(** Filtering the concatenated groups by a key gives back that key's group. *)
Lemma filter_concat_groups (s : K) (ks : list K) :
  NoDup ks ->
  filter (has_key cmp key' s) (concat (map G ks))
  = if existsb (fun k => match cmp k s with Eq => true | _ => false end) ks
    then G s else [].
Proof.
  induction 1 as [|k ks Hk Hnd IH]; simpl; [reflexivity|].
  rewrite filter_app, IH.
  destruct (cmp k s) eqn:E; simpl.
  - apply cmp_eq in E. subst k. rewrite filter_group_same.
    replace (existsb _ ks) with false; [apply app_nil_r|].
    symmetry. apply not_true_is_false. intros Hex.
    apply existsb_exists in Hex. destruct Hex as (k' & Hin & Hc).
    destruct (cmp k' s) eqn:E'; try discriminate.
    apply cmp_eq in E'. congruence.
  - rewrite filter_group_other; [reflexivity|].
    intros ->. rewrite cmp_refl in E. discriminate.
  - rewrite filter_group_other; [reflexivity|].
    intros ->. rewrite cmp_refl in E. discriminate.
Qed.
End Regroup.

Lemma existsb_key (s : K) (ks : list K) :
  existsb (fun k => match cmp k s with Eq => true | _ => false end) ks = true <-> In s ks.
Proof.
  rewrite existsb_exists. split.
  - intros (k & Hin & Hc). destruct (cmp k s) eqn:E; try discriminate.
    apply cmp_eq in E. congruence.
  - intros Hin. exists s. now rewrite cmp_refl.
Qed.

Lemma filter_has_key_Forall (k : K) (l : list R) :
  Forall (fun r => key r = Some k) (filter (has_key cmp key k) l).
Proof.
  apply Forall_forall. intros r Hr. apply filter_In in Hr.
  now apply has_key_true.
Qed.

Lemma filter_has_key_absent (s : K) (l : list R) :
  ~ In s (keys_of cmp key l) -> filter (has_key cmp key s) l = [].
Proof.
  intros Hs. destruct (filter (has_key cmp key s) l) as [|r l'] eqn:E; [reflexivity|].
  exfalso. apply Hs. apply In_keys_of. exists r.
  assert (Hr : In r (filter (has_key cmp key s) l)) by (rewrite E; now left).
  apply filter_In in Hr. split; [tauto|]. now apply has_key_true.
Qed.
------------------------------------------------------------
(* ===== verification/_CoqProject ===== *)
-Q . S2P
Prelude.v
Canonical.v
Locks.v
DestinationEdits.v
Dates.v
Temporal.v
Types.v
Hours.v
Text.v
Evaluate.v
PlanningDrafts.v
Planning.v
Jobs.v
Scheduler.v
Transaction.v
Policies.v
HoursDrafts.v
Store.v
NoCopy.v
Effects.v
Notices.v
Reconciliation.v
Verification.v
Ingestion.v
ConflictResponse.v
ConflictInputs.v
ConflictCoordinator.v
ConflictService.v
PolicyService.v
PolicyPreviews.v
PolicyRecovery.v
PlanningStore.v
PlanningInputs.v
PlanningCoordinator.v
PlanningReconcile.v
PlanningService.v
------------------------------------------------------------
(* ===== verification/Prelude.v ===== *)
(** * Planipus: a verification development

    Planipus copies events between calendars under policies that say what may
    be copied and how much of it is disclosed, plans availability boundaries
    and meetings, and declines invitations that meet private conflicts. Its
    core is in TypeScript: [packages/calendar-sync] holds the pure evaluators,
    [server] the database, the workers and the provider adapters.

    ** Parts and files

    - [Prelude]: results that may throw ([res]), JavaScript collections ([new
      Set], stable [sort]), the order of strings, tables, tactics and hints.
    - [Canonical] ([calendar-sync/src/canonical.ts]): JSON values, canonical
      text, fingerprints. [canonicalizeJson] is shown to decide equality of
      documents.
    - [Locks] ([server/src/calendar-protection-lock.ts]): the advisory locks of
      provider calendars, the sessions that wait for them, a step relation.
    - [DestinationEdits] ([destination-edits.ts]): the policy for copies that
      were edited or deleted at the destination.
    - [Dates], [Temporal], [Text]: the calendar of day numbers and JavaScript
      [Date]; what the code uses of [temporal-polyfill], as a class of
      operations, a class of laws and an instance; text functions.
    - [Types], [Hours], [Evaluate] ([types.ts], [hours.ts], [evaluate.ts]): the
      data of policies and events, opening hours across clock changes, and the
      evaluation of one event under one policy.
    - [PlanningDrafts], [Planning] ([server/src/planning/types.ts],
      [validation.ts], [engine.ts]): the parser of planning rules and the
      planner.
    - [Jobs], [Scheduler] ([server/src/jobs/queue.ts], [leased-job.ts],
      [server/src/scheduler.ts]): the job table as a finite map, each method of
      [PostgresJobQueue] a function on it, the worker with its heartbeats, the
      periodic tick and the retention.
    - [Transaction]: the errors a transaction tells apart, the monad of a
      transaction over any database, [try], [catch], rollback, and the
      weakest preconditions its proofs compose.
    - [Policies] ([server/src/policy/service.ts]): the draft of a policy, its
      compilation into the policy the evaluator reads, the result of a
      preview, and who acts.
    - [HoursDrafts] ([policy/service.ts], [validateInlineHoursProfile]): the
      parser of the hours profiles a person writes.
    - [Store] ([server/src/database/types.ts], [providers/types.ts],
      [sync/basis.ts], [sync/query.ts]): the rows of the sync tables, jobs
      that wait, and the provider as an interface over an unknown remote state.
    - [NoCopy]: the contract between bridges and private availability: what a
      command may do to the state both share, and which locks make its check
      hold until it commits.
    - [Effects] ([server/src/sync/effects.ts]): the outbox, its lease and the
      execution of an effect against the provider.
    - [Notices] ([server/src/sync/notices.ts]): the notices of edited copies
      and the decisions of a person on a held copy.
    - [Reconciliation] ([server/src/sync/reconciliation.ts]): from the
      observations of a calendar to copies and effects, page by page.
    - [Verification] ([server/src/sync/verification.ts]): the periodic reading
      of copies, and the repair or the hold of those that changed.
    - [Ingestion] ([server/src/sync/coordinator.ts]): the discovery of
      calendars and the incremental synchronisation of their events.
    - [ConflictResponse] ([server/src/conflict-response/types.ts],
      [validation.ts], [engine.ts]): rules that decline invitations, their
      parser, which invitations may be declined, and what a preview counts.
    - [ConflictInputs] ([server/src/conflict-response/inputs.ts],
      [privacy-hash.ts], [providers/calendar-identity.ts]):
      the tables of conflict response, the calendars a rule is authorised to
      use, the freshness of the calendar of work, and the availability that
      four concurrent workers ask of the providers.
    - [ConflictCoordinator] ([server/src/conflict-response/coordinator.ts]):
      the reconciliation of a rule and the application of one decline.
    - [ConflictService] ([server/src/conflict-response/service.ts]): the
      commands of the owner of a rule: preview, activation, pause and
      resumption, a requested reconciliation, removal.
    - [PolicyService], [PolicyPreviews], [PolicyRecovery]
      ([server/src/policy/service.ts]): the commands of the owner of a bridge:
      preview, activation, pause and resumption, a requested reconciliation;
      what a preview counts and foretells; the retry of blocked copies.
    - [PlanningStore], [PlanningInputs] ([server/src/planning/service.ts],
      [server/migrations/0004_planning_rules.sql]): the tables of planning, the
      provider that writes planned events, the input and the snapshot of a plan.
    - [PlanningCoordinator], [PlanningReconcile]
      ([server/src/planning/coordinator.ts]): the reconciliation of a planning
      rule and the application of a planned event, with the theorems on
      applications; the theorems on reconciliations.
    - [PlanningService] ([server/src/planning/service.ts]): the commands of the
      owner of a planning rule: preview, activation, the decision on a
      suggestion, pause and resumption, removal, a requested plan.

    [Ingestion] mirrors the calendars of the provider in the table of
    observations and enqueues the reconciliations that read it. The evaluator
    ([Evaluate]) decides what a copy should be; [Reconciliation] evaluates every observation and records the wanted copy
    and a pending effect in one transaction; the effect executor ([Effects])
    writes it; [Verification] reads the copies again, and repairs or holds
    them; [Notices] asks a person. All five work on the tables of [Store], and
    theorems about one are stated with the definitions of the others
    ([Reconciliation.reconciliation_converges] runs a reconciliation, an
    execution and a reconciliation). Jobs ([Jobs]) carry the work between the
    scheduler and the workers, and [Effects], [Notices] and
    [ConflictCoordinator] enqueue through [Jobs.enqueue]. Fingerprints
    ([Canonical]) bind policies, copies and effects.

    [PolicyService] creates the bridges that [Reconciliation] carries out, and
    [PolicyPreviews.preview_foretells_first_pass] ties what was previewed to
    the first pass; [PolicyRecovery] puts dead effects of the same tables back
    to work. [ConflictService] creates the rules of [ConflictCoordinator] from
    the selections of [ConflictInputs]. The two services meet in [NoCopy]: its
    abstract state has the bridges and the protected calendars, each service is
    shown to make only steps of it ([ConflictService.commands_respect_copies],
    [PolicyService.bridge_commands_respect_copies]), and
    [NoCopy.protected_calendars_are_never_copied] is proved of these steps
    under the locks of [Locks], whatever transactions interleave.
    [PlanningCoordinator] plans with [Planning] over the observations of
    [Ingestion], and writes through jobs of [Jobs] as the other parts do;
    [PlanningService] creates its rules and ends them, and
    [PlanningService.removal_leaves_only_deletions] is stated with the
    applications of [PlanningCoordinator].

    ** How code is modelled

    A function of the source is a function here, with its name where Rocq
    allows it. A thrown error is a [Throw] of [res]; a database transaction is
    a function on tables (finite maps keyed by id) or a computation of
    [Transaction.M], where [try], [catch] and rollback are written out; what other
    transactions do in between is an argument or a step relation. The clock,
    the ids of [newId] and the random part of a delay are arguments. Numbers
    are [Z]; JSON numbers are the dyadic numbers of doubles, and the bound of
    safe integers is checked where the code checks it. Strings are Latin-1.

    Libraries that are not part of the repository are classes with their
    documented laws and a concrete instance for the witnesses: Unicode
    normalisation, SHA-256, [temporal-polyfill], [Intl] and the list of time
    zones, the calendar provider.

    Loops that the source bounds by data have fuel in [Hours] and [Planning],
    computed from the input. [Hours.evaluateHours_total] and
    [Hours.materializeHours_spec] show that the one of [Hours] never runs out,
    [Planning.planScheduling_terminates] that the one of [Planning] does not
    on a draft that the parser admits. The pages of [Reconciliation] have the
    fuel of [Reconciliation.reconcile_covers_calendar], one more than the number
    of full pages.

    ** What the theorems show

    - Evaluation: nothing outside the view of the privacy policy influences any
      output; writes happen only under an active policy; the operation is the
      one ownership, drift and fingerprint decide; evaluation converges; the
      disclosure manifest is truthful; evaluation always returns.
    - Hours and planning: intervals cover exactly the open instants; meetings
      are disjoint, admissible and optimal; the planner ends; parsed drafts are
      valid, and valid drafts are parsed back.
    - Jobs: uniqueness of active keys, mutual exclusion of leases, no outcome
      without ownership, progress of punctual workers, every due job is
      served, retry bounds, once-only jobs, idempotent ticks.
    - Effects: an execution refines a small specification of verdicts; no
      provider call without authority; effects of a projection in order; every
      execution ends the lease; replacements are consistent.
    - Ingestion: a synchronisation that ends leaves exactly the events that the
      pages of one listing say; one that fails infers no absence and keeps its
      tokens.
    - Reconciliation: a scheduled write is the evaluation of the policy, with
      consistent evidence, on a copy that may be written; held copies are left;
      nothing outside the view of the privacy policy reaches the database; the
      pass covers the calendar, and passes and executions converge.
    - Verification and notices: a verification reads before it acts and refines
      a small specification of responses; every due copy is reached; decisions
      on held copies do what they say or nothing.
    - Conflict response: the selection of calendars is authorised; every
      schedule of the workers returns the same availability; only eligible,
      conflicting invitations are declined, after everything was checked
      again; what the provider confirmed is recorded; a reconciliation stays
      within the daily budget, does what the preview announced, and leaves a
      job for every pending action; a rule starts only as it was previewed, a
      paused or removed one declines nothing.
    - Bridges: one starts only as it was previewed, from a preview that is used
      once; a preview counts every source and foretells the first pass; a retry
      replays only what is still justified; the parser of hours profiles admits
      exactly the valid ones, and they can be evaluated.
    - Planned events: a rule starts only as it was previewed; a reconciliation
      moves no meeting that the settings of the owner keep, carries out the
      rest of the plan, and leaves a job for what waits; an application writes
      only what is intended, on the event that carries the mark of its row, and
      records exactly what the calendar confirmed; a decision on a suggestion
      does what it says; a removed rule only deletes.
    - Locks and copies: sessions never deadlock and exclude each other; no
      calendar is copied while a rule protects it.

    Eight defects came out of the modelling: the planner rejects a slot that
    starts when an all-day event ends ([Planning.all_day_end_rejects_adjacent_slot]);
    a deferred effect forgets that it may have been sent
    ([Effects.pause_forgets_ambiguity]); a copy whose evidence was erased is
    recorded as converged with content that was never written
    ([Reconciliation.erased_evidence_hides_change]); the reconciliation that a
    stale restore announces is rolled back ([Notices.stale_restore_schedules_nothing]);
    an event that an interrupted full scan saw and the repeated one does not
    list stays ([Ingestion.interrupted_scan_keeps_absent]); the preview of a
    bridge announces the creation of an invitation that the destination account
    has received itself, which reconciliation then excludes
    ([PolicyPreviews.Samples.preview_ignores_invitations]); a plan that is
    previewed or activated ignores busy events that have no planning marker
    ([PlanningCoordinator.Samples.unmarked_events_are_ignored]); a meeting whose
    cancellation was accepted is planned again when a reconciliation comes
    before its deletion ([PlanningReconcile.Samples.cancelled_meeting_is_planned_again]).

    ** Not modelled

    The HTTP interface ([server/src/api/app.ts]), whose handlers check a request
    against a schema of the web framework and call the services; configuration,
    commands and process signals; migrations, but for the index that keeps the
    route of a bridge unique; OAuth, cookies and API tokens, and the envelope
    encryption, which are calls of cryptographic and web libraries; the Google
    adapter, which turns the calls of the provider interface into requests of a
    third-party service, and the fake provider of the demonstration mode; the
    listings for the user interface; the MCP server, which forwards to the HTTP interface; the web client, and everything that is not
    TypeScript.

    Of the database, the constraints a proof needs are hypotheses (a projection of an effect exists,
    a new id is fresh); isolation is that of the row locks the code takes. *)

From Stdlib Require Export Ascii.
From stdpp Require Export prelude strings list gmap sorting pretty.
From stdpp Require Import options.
------------------------------------------------------------
**Problem to solve**
Reproduce exactly the entries above, limited to the lines from the one with "(** Filtering the" through the one with "Lemma filter_has_key_Forall (k", both included.

**Task output**
(** Filtering the concatenated groups by a key gives back that key's group. *)
Lemma filter_concat_groups (s : K) (ks : list K) :
  NoDup ks ->
  filter (has_key cmp key' s) (concat (map G ks))
  = if existsb (fun k => match cmp k s with Eq => true | _ => false end) ks
    then G s else [].
Proof.
  induction 1 as [|k ks Hk Hnd IH]; simpl; [reflexivity|].
  rewrite filter_app, IH.
  destruct (cmp k s) eqn:E; simpl.
  - apply cmp_eq in E. subst k. rewrite filter_group_same.
    replace (existsb _ ks) with false; [apply app_nil_r|].
    symmetry. apply not_true_is_false. intros Hex.
    apply existsb_exists in Hex. destruct Hex as (k' & Hin & Hc).
    destruct (cmp k' s) eqn:E'; try discriminate.
    apply cmp_eq in E'. congruence.
  - rewrite filter_group_other; [reflexivity|].
    intros ->. rewrite cmp_refl in E. discriminate.
  - rewrite filter_group_other; [reflexivity|].
    intros ->. rewrite cmp_refl in E. discriminate.
Qed.
End Regroup.

Lemma existsb_key (s : K) (ks : list K) :
  existsb (fun k => match cmp k s with Eq => true | _ => false end) ks = true <-> In s ks.
Proof.
  rewrite existsb_exists. split.
  - intros (k & Hin & Hc). destruct (cmp k s) eqn:E; try discriminate.
    apply cmp_eq in E. congruence.
  - intros Hin. exists s. now rewrite cmp_refl.
Qed.

Lemma filter_has_key_Forall (k : K) (l : list R) :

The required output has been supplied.